*** Opening of Data excerpts ***

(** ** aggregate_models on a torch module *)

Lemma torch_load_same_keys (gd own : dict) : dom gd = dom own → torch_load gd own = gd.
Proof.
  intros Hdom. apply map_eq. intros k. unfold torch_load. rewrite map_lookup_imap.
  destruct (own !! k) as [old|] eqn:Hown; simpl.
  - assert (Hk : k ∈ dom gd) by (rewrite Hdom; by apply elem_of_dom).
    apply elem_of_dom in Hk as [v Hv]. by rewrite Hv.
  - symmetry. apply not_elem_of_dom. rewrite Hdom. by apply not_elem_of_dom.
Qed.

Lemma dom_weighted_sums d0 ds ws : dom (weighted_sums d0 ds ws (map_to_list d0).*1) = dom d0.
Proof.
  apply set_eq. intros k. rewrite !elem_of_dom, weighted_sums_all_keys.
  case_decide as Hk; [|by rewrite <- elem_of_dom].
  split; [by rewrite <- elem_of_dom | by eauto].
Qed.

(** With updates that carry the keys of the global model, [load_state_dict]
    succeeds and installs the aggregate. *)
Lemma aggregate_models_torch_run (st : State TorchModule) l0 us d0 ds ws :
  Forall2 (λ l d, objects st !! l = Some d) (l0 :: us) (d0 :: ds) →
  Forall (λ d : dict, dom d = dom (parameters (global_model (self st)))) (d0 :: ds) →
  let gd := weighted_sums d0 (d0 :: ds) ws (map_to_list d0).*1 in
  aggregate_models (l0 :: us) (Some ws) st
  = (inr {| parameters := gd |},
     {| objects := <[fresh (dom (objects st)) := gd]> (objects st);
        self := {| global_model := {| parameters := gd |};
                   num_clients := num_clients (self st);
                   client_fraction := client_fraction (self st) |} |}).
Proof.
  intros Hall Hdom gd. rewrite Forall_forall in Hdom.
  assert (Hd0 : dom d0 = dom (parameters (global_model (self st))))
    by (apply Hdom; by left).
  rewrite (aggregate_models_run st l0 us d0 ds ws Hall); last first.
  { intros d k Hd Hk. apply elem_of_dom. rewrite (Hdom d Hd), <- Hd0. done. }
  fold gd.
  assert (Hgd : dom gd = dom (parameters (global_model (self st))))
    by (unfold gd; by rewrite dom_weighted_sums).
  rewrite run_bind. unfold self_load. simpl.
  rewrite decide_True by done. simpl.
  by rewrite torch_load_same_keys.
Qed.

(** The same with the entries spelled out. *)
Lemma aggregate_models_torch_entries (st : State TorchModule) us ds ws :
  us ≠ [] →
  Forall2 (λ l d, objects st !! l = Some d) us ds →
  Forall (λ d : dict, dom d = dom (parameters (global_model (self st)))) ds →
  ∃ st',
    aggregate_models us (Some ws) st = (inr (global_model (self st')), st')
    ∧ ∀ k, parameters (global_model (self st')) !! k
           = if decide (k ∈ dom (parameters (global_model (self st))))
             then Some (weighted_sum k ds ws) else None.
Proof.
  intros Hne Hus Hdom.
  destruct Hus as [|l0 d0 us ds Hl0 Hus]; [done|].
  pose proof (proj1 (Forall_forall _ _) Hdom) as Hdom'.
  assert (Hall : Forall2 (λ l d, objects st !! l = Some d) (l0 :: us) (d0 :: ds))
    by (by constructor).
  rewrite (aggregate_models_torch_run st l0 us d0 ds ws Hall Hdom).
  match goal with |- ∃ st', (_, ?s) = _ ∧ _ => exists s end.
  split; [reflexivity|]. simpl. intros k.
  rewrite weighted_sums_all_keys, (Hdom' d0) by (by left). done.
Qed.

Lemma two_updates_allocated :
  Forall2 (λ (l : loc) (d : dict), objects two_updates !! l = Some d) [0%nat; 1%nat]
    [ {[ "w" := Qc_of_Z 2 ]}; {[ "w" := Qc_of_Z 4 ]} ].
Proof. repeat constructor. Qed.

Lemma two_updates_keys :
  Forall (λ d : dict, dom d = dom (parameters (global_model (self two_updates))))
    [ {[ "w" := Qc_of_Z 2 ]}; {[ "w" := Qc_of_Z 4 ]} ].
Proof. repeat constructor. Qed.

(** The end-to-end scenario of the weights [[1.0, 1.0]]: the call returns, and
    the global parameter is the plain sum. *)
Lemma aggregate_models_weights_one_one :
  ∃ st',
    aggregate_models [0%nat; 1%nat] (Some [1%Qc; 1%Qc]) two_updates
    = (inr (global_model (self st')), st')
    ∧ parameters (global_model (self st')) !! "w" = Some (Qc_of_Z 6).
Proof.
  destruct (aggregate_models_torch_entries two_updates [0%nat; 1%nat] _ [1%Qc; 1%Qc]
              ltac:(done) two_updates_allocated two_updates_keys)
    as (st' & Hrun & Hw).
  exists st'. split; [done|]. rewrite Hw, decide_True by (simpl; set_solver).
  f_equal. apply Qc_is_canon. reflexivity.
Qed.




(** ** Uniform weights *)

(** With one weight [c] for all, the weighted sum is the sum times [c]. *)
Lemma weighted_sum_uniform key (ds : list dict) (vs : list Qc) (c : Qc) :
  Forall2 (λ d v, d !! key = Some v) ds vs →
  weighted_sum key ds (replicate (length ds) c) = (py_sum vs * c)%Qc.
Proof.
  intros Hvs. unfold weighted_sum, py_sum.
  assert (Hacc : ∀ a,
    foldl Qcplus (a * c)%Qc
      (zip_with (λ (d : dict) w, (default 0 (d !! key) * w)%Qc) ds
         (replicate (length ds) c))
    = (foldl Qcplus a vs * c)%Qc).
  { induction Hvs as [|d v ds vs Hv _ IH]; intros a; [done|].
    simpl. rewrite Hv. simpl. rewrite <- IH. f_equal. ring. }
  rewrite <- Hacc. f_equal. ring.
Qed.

*** Close of Data excerpts ***

_Activity_:
From the material above, copy every line that has the word "assert" in it.

_Answer space_:
  - assert (Hk : k ∈ dom gd) by (rewrite Hdom; by apply elem_of_dom).
  assert (Hd0 : dom d0 = dom (parameters (global_model (self st))))
  assert (Hgd : dom gd = dom (parameters (global_model (self st))))
  assert (Hall : Forall2 (λ l d, objects st !! l = Some d) (l0 :: us) (d0 :: ds))
  assert (Hacc : ∀ a,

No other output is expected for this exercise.